Lemma feed_data_ok k v p d more ms c :
  rx k v p c → Forall message_fits ms → p ++ d ++ more = records k (recv_seq c) ms → recv_seq c + len ms < 2 ^ 64 →
  ∃ r b seq pl ev ms1 ms2 p', feed_data N grant d c = (r, fed c b seq pl ev) ∧ ms = ms1 ++ ms2 ∧ seq = recv_seq c + len ms1 ∧
    Buf.Rep N b (Buf.View (v ++ concat ms1) p') ∧
    (r = Ok tt ∧ p' ++ more = records k seq ms2 ∧ (more = [] → ms2 = []) ∨
     (∃ e, r = Err e) ∧ ms1 = [] ∧ p' = p ∧ (N < len v + len p + len d ∨ ∃ n, grant n = false)).
Proof.
  intros [Hst Hkeys Hk Hrep Hs] Hms Hpm Hseq. unfold feed_data, set_limit. erewrite M_step_ok by reflexivity. erewrite M_step_ok by reflexivity.
  cbn [recv_buf update]. erewrite M_step_lift by exact (Buf.Rep_blen N _ _ Hrep). cbn [Buf.visible]. erewrite M_step_ok by reflexivity.
  destruct (unhide_ok _ _ _ Hrep) as [Hb0 V0]. set (b0 := (Buf.unhide_tail (recv_buf c)).2) in *.
  set (c0 := c <| engine := Tls.set_local_record_size_limit (local_record_size_limit N) (engine c) |> <| plain := len v |> <| recv_buf := b0 |>).
  change (update recv_buf (Buf.unhide_tail _).2 _) with c0.
  assert (∀ r b, Buf.ok N b → Buf.vis b = v ++ p → feed_revealed N grant d c0 = (r, c0 <| recv_buf := b |>) → (∃ e, r = Err e) →
    (N < len v + len p + len d ∨ ∃ n, grant n = false) →
    ∃ r b seq pl ev ms1 ms2 p', feed_and_hide N grant d c0 = (r, fed c b seq pl ev) ∧ ms = ms1 ++ ms2 ∧ seq = recv_seq c + len ms1 ∧
    Buf.Rep N b (Buf.View (v ++ concat ms1) p') ∧ (r = Ok tt ∧ p' ++ more = records k seq ms2 ∧ (more = [] → ms2 = []) ∨
     (∃ e, r = Err e) ∧ ms1 = [] ∧ p' = p ∧ (N < len v + len p + len d ∨ ∃ n, grant n = false))) as Hfail.
  { intros r b Hb Vb Hf [e ->] Hwhy. pose proof (hide_rest_ok (Err e) (c0 <| recv_buf := b |>) v p) as Hh. destruct (Hh Hb Vb eq_refl) as (b' & Eb & Hr).
    exists (Err e), b', (recv_seq c), (len v), (events c), [], ms, p. unfold feed_and_hide. rewrite Hf, Eb. split; [reflexivity|].
    split; [done|]. split; [by rewrite Z.add_0_r|]. split; [by rewrite app_nil_r|]. right. split_and!; [by eexists|done|done|done]. }
  destruct (decide (N < len v + len p + len d)) as [Hfull|Hroom].
  { apply (Hfail (Err (BufferTooSmall (len (v ++ p) + len d))) b0); [done|done| |by eexists|by left].
    unfold feed_revealed. erewrite M_step_ok by reflexivity. erewrite M_step_lift by exact (Buf.ok_blen N _ Hb0). rewrite V0.
    rewrite (proj2 (Z.ltb_lt _ _)) by (rewrite length_app; lia). reflexivity. }
  destruct (Buf.ok_try_reserve N grant (len d) b0 Hb0) as (r1 & b1 & E1 & Hb1 & V1 & Hr1); [lia|apply usize_room; lia|].
  assert (feed_revealed N grant d c0 = (_ ← on_recv (Buf.buf_try_reserve N grant (len d)); _ ← on_recv (extend_ignored N grant d); process_recv N grant) c0) as Hfr.
  { unfold feed_revealed. erewrite M_step_ok by reflexivity. erewrite M_step_lift by exact (Buf.ok_blen N _ Hb0). rewrite V0.
    by rewrite (proj2 (Z.ltb_ge _ _)) by (rewrite length_app; lia). }
  destruct Hr1 as [[-> Hsp]| ->].
  2: { apply (Hfail (Err OutOfMemory) b1); [done|by rewrite V1| |by eexists|right; apply (Buf.oom_refused N grant (len d) b0); by rewrite E1].
       rewrite Hfr. erewrite M_step_err by (apply on_recv_eq; exact E1). reflexivity. }
  destruct (extend_ok d b1 Hb1) as (b2 & E2 & Hb2 & V2 & _); [apply Hsp; rewrite V0, length_app; lia|rewrite V1, V0, length_app; lia|].
  rewrite V1, V0, <- app_assoc in V2. set (c2 := c0 <| recv_buf := b2 |>).
  assert (feed_revealed N grant d c0 = recv_loop N grant (length (v ++ p ++ d)) c2) as Hfr2.
  { rewrite Hfr. erewrite M_step_ok by (apply on_recv_eq; exact E1). erewrite M_step_ok by (apply on_recv_eq; exact E2).
    unfold process_recv. erewrite M_step_ok by reflexivity. erewrite M_step_lift by exact (Buf.ok_blen N _ Hb2). rewrite V2, Nat2Z.id. reflexivity. }
  destruct (recv_loop_ok k ms (length (v ++ p ++ d)) c2 v (p ++ d) more) as (ms1 & ms2 & p' & b3 & ev & Ems & Hp' & Hend & El & Hb3 & V3).
  - constructor; done.
  - exact V2.
  - done.
  - done.
  - by rewrite <- app_assoc.
  - done.
  - rewrite !length_app. lia.
  - destruct (hide_rest_ok (Ok tt) (received c2 b3 (recv_seq c + len ms1) (len v + len (concat ms1)) ev) (v ++ concat ms1) p') as (b4 & E4 & Hr4);
      [exact Hb3|cbn; by rewrite V3, app_assoc|cbn; by rewrite length_app; lia|].
    exists (Ok tt), b4, (recv_seq c + len ms1), (len v + len (concat ms1)), ev, ms1, ms2, p'.
    split; [|split; [done|split; [done|split; [done|by left]]]]. unfold feed_and_hide. rewrite Hfr2, El. exact E4.
Qed.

+-------+

EXERCISE AIM - Each entry in the data should be restated exactly as it was written.

RESPONSE TO THE TASK -
Lemma feed_data_ok k v p d more ms c :
  rx k v p c → Forall message_fits ms → p ++ d ++ more = records k (recv_seq c) ms → recv_seq c + len ms < 2 ^ 64 →
  ∃ r b seq pl ev ms1 ms2 p', feed_data N grant d c = (r, fed c b seq pl ev) ∧ ms = ms1 ++ ms2 ∧ seq = recv_seq c + len ms1 ∧
    Buf.Rep N b (Buf.View (v ++ concat ms1) p') ∧
    (r = Ok tt ∧ p' ++ more = records k seq ms2 ∧ (more = [] → ms2 = []) ∨
     (∃ e, r = Err e) ∧ ms1 = [] ∧ p' = p ∧ (N < len v + len p + len d ∨ ∃ n, grant n = false)).
Proof.
  intros [Hst Hkeys Hk Hrep Hs] Hms Hpm Hseq. unfold feed_data, set_limit. erewrite M_step_ok by reflexivity. erewrite M_step_ok by reflexivity.
  cbn [recv_buf update]. erewrite M_step_lift by exact (Buf.Rep_blen N _ _ Hrep). cbn [Buf.visible]. erewrite M_step_ok by reflexivity.
  destruct (unhide_ok _ _ _ Hrep) as [Hb0 V0]. set (b0 := (Buf.unhide_tail (recv_buf c)).2) in *.
  set (c0 := c <| engine := Tls.set_local_record_size_limit (local_record_size_limit N) (engine c) |> <| plain := len v |> <| recv_buf := b0 |>).
  change (update recv_buf (Buf.unhide_tail _).2 _) with c0.
  assert (∀ r b, Buf.ok N b → Buf.vis b = v ++ p → feed_revealed N grant d c0 = (r, c0 <| recv_buf := b |>) → (∃ e, r = Err e) →
    (N < len v + len p + len d ∨ ∃ n, grant n = false) →
    ∃ r b seq pl ev ms1 ms2 p', feed_and_hide N grant d c0 = (r, fed c b seq pl ev) ∧ ms = ms1 ++ ms2 ∧ seq = recv_seq c + len ms1 ∧
    Buf.Rep N b (Buf.View (v ++ concat ms1) p') ∧ (r = Ok tt ∧ p' ++ more = records k seq ms2 ∧ (more = [] → ms2 = []) ∨
     (∃ e, r = Err e) ∧ ms1 = [] ∧ p' = p ∧ (N < len v + len p + len d ∨ ∃ n, grant n = false))) as Hfail.
  { intros r b Hb Vb Hf [e ->] Hwhy. pose proof (hide_rest_ok (Err e) (c0 <| recv_buf := b |>) v p) as Hh. destruct (Hh Hb Vb eq_refl) as (b' & Eb & Hr).
    exists (Err e), b', (recv_seq c), (len v), (events c), [], ms, p. unfold feed_and_hide. rewrite Hf, Eb. split; [reflexivity|].
    split; [done|]. split; [by rewrite Z.add_0_r|]. split; [by rewrite app_nil_r|]. right. split_and!; [by eexists|done|done|done]. }
  destruct (decide (N < len v + len p + len d)) as [Hfull|Hroom].
  { apply (Hfail (Err (BufferTooSmall (len (v ++ p) + len d))) b0); [done|done| |by eexists|by left].
    unfold feed_revealed. erewrite M_step_ok by reflexivity. erewrite M_step_lift by exact (Buf.ok_blen N _ Hb0). rewrite V0.
    rewrite (proj2 (Z.ltb_lt _ _)) by (rewrite length_app; lia). reflexivity. }
  destruct (Buf.ok_try_reserve N grant (len d) b0 Hb0) as (r1 & b1 & E1 & Hb1 & V1 & Hr1); [lia|apply usize_room; lia|].
  assert (feed_revealed N grant d c0 = (_ ← on_recv (Buf.buf_try_reserve N grant (len d)); _ ← on_recv (extend_ignored N grant d); process_recv N grant) c0) as Hfr.
  { unfold feed_revealed. erewrite M_step_ok by reflexivity. erewrite M_step_lift by exact (Buf.ok_blen N _ Hb0). rewrite V0.
    by rewrite (proj2 (Z.ltb_ge _ _)) by (rewrite length_app; lia). }
  destruct Hr1 as [[-> Hsp]| ->].
  2: { apply (Hfail (Err OutOfMemory) b1); [done|by rewrite V1| |by eexists|right; apply (Buf.oom_refused N grant (len d) b0); by rewrite E1].
       rewrite Hfr. erewrite M_step_err by (apply on_recv_eq; exact E1). reflexivity. }
  destruct (extend_ok d b1 Hb1) as (b2 & E2 & Hb2 & V2 & _); [apply Hsp; rewrite V0, length_app; lia|rewrite V1, V0, length_app; lia|].
  rewrite V1, V0, <- app_assoc in V2. set (c2 := c0 <| recv_buf := b2 |>).
  assert (feed_revealed N grant d c0 = recv_loop N grant (length (v ++ p ++ d)) c2) as Hfr2.
  { rewrite Hfr. erewrite M_step_ok by (apply on_recv_eq; exact E1). erewrite M_step_ok by (apply on_recv_eq; exact E2).
    unfold process_recv. erewrite M_step_ok by reflexivity. erewrite M_step_lift by exact (Buf.ok_blen N _ Hb2). rewrite V2, Nat2Z.id. reflexivity. }
  destruct (recv_loop_ok k ms (length (v ++ p ++ d)) c2 v (p ++ d) more) as (ms1 & ms2 & p' & b3 & ev & Ems & Hp' & Hend & El & Hb3 & V3).
  - constructor; done.
  - exact V2.
  - done.
  - done.
  - by rewrite <- app_assoc.
  - done.
  - rewrite !length_app. lia.
  - destruct (hide_rest_ok (Ok tt) (received c2 b3 (recv_seq c + len ms1) (len v + len (concat ms1)) ev) (v ++ concat ms1) p') as (b4 & E4 & Hr4);
      [exact Hb3|cbn; by rewrite V3, app_assoc|cbn; by rewrite length_app; lia|].
    exists (Ok tt), b4, (recv_seq c + len ms1), (len v + len (concat ms1)), ev, ms1, ms2, p'.
    split; [|split; [done|split; [done|split; [done|by left]]]]. unfold feed_and_hide. rewrite Hfr2, El. exact E4.
Qed.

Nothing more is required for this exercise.